-- Problem to solve --
Your task is to repeat exactly the lines below between the line holding "assert (0 <= gt_tblSz" and the line holding "exists t, es, n.", inclusive, and only those.

—————

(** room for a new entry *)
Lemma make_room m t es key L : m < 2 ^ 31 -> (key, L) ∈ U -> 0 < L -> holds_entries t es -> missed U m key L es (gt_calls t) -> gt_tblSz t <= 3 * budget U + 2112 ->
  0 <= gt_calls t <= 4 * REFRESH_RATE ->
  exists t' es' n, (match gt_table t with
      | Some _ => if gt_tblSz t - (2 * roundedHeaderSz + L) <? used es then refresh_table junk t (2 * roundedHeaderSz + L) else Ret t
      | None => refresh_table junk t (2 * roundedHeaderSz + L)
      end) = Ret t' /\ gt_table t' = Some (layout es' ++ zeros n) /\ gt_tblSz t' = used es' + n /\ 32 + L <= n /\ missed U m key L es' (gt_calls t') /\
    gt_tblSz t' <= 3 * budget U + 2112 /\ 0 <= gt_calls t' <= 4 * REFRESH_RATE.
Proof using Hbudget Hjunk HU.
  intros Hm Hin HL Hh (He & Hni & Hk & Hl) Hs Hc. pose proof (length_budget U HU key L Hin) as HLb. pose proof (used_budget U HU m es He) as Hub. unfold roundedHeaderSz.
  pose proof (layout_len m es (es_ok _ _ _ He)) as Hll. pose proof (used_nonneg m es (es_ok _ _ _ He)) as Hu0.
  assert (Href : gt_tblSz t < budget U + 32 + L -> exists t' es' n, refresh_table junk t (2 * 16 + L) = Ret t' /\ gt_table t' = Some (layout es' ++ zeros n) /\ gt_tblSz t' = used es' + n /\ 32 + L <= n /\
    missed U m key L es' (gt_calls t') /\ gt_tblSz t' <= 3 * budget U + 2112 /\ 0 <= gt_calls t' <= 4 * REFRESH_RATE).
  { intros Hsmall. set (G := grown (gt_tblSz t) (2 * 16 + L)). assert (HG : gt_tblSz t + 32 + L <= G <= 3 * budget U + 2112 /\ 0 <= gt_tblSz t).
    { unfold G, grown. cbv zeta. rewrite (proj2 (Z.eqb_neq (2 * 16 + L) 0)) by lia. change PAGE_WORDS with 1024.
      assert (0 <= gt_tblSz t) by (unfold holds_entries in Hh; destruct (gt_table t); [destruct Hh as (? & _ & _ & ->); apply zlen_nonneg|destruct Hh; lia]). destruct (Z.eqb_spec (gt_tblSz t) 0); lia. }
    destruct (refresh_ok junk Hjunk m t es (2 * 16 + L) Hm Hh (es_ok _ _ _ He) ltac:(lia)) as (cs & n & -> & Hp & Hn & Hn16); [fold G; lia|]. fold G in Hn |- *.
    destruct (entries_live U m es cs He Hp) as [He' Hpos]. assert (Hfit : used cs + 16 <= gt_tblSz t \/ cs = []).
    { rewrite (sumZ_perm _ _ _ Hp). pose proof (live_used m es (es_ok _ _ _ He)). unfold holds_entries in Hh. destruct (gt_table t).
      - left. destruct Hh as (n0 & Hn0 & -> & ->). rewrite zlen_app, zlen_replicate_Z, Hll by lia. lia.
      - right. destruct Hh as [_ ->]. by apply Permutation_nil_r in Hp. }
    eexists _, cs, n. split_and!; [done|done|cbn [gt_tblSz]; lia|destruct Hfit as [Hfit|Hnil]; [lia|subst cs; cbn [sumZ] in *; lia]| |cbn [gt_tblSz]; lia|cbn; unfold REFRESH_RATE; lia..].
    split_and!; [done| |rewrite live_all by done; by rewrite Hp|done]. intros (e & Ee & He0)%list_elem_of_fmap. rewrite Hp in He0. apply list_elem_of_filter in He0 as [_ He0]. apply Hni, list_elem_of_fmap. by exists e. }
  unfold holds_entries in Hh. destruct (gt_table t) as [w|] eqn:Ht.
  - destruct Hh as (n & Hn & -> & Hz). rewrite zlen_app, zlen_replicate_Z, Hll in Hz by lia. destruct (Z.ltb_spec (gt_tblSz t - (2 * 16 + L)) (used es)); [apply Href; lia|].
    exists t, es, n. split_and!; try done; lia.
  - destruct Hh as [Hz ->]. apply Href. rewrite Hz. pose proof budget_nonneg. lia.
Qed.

—————

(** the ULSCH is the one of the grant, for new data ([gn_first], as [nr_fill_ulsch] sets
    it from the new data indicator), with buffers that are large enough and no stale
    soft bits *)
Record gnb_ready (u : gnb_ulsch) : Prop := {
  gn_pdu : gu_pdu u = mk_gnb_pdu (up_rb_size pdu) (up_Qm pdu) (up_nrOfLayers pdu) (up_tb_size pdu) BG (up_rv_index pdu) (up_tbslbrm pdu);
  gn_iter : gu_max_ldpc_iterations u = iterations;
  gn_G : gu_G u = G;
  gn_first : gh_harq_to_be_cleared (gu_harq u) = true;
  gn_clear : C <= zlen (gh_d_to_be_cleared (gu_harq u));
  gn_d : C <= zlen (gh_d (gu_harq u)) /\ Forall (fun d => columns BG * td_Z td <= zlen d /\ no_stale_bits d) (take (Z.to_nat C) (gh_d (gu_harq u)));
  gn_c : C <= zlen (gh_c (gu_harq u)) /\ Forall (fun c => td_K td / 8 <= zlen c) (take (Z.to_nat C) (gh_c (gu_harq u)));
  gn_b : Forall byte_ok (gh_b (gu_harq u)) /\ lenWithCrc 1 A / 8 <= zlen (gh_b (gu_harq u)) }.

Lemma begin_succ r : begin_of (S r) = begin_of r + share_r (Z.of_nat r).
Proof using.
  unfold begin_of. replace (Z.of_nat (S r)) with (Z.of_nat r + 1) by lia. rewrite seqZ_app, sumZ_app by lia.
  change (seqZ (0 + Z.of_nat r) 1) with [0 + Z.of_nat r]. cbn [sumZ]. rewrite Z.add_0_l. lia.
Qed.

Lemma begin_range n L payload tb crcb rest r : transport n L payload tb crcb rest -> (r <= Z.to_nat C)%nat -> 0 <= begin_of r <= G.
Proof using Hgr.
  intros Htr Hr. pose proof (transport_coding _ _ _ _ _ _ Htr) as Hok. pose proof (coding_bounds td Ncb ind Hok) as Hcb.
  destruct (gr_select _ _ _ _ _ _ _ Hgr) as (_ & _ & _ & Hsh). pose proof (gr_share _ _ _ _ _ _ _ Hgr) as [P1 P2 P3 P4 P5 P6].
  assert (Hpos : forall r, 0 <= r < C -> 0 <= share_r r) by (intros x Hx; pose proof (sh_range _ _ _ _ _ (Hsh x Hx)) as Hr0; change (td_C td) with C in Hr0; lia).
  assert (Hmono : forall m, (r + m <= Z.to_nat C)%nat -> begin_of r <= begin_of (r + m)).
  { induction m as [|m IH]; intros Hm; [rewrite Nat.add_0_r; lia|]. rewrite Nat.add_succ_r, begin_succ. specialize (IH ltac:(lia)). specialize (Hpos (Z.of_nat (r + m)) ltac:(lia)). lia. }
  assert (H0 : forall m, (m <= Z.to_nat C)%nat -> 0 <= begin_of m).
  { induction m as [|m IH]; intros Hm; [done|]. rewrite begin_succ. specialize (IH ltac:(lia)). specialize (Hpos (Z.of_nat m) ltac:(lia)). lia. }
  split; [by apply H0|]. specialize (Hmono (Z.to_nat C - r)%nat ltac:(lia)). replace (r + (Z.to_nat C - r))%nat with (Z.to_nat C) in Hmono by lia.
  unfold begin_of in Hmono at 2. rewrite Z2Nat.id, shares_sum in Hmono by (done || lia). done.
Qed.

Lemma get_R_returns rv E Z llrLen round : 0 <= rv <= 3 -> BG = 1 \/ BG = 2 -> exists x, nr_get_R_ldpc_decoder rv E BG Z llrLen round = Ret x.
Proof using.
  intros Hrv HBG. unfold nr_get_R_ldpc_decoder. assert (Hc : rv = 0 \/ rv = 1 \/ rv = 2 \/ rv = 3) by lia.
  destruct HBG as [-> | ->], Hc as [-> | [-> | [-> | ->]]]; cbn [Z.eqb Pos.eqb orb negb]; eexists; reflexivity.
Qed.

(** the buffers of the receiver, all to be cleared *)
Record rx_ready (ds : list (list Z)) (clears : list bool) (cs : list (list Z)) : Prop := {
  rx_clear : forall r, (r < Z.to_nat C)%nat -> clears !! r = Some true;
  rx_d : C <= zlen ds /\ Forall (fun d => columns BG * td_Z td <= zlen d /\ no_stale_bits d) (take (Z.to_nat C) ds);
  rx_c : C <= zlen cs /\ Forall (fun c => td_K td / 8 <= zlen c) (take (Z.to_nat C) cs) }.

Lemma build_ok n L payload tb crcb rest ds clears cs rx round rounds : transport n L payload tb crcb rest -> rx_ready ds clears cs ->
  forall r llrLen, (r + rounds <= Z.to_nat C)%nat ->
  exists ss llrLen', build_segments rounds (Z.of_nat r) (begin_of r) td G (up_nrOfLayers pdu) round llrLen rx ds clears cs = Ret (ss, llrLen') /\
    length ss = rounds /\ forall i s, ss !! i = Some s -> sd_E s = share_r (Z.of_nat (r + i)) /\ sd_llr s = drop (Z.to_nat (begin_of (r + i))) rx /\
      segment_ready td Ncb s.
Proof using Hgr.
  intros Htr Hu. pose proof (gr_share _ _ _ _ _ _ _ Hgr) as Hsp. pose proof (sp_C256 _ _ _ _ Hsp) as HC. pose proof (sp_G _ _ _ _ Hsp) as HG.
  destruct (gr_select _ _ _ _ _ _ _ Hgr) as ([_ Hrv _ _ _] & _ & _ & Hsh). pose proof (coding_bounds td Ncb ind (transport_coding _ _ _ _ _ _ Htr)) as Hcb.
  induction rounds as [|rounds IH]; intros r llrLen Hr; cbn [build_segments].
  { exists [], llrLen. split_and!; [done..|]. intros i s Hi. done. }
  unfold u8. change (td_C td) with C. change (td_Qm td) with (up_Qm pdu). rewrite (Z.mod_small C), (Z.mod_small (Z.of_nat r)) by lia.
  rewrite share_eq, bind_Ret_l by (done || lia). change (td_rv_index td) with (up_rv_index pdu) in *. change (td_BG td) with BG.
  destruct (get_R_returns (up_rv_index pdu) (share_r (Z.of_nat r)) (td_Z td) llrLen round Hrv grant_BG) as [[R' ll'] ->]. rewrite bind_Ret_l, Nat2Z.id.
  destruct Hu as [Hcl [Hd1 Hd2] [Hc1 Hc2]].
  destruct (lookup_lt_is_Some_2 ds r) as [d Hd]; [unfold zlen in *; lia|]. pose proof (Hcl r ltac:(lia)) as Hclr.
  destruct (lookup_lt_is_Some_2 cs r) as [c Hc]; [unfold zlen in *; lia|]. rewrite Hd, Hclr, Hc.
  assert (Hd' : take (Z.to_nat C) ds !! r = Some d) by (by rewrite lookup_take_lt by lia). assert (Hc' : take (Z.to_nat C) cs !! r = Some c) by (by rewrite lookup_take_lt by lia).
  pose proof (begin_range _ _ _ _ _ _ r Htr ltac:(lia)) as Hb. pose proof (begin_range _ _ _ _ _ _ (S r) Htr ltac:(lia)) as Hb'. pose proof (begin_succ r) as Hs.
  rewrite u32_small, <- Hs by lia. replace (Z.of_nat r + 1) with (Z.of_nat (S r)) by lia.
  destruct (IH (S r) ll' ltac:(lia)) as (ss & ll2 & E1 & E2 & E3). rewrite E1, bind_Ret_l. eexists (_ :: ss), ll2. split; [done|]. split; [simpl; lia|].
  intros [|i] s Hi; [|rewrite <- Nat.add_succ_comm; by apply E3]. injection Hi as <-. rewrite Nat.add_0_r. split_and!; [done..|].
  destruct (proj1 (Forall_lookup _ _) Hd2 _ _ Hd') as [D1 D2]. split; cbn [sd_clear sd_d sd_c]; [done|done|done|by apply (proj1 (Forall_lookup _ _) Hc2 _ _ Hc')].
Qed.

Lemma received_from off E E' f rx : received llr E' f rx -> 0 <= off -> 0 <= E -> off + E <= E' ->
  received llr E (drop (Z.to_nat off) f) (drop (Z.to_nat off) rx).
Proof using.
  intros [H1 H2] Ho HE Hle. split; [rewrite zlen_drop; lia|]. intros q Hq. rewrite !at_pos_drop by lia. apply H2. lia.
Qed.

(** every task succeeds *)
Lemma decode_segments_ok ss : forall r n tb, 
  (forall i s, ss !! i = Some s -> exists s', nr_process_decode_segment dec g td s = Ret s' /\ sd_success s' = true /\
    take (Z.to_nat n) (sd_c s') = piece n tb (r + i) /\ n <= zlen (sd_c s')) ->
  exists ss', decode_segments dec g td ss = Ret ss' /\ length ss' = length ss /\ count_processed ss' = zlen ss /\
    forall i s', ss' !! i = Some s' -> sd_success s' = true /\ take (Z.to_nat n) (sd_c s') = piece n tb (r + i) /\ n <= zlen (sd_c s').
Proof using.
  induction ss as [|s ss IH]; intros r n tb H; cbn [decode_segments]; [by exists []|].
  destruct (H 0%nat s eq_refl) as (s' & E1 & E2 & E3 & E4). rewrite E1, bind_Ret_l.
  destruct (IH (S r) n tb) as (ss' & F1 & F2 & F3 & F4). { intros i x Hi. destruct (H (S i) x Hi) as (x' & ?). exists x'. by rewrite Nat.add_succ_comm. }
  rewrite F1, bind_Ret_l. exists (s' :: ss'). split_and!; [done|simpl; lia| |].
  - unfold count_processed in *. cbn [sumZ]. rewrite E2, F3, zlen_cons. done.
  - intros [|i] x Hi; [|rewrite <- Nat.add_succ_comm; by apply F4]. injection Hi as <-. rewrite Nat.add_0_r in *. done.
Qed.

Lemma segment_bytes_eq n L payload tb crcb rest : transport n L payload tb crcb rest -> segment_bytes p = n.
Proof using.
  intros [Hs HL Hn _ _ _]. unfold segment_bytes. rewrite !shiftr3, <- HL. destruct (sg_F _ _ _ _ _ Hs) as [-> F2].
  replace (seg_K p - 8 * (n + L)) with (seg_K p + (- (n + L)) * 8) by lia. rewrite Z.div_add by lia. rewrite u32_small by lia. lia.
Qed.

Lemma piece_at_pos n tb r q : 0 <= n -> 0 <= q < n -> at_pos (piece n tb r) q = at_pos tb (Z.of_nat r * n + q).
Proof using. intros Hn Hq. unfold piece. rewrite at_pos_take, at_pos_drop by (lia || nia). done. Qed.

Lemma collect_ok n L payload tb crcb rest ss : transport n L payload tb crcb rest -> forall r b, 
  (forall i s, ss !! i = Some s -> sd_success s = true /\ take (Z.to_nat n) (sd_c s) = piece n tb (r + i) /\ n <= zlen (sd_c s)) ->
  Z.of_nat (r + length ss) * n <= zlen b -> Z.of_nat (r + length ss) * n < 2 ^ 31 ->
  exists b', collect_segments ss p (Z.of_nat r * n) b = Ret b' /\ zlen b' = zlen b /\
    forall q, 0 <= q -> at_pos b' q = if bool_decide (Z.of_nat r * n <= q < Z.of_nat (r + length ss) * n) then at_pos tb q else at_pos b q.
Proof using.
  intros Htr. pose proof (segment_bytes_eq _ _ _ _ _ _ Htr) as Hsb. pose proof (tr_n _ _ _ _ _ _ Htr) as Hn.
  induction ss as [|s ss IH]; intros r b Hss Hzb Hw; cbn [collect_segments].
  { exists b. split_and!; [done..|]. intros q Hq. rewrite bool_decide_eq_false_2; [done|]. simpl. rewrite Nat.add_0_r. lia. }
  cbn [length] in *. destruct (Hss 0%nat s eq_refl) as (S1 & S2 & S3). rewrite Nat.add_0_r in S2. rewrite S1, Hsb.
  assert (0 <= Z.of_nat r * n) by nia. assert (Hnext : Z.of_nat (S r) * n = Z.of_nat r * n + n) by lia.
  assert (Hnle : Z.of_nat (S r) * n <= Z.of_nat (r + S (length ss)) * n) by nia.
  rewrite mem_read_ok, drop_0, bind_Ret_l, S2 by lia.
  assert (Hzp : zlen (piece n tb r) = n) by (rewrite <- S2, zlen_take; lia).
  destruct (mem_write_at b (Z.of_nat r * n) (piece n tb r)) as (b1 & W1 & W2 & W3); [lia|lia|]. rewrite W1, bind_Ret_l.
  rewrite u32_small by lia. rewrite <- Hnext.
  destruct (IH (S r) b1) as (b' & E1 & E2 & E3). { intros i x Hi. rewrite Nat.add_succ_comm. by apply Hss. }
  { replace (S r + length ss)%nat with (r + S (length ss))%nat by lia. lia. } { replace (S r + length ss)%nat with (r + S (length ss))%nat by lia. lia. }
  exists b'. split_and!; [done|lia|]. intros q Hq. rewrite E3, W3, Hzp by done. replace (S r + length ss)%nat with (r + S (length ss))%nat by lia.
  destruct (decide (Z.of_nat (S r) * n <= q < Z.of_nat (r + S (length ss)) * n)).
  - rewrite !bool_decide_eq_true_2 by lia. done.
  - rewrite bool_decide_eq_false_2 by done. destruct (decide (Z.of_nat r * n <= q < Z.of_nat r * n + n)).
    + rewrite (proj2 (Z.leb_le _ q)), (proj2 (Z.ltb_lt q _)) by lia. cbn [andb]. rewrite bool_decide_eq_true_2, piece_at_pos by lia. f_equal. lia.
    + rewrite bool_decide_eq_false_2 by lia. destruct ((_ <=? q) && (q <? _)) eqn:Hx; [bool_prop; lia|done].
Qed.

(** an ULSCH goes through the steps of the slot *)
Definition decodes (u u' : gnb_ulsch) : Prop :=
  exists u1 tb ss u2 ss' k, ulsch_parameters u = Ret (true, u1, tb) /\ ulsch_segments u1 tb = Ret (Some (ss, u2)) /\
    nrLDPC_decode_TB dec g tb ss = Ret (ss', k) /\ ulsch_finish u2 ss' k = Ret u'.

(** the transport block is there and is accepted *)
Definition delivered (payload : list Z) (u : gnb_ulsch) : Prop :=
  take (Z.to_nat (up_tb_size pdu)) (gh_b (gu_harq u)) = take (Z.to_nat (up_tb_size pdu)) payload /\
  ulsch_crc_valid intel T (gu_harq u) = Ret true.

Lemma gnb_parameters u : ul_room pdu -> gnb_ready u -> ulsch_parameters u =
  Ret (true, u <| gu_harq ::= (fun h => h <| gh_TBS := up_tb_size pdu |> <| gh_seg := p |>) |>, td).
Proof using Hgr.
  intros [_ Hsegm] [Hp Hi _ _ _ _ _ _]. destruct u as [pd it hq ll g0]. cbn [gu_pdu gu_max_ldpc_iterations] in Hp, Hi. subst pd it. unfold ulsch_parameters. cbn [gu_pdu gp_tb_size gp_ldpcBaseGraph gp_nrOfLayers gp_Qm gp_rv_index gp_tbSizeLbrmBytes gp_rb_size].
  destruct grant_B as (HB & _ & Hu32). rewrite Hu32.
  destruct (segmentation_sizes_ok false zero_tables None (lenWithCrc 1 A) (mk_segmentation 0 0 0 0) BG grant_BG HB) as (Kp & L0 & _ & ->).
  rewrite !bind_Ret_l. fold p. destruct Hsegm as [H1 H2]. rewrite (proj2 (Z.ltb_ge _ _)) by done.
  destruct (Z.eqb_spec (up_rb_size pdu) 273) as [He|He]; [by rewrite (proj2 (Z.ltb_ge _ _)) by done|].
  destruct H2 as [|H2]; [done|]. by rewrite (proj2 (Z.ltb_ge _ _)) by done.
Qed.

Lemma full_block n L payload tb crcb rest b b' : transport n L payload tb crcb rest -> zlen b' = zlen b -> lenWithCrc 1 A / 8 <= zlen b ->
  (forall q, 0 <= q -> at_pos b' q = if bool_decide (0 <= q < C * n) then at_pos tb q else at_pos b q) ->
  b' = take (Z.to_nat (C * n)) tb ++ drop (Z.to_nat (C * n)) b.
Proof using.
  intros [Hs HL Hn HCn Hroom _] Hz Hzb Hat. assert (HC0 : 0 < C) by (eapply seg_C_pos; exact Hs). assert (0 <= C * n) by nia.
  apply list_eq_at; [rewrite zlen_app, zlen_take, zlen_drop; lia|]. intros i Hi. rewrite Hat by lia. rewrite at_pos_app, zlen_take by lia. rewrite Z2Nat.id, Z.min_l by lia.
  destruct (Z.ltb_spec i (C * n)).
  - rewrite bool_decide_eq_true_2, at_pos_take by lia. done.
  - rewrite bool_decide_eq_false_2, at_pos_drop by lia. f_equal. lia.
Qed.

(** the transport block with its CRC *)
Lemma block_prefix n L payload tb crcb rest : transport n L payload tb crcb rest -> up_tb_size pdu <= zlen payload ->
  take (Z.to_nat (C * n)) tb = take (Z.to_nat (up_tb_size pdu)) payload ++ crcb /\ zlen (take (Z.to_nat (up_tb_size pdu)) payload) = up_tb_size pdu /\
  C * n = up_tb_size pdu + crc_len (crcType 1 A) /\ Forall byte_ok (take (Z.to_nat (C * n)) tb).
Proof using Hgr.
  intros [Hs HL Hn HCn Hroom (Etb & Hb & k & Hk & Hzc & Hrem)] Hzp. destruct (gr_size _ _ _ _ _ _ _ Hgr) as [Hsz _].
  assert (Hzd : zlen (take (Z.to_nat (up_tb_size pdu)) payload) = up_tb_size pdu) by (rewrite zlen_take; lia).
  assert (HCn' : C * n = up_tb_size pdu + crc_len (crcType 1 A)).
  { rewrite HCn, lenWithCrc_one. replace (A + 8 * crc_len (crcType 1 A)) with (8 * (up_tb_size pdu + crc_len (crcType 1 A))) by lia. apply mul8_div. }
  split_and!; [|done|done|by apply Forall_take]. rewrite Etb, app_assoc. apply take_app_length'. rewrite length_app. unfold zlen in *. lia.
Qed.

—————

-- Response --
      assert (0 <= gt_tblSz t) by (unfold holds_entries in Hh; destruct (gt_table t); [destruct Hh as (? & _ & _ & ->); apply zlen_nonneg|destruct Hh; lia]). destruct (Z.eqb_spec (gt_tblSz t) 0); lia. }
    destruct (refresh_ok junk Hjunk m t es (2 * 16 + L) Hm Hh (es_ok _ _ _ He) ltac:(lia)) as (cs & n & -> & Hp & Hn & Hn16); [fold G; lia|]. fold G in Hn |- *.
    destruct (entries_live U m es cs He Hp) as [He' Hpos]. assert (Hfit : used cs + 16 <= gt_tblSz t \/ cs = []).
    { rewrite (sumZ_perm _ _ _ Hp). pose proof (live_used m es (es_ok _ _ _ He)). unfold holds_entries in Hh. destruct (gt_table t).
      - left. destruct Hh as (n0 & Hn0 & -> & ->). rewrite zlen_app, zlen_replicate_Z, Hll by lia. lia.
      - right. destruct Hh as [_ ->]. by apply Permutation_nil_r in Hp. }
    eexists _, cs, n. split_and!; [done|done|cbn [gt_tblSz]; lia|destruct Hfit as [Hfit|Hnil]; [lia|subst cs; cbn [sumZ] in *; lia]| |cbn [gt_tblSz]; lia|cbn; unfold REFRESH_RATE; lia..].
    split_and!; [done| |rewrite live_all by done; by rewrite Hp|done]. intros (e & Ee & He0)%list_elem_of_fmap. rewrite Hp in He0. apply list_elem_of_filter in He0 as [_ He0]. apply Hni, list_elem_of_fmap. by exists e. }
  unfold holds_entries in Hh. destruct (gt_table t) as [w|] eqn:Ht.
  - destruct Hh as (n & Hn & -> & Hz). rewrite zlen_app, zlen_replicate_Z, Hll in Hz by lia. destruct (Z.ltb_spec (gt_tblSz t - (2 * 16 + L)) (used es)); [apply Href; lia|].
    exists t, es, n. split_and!; try done; lia.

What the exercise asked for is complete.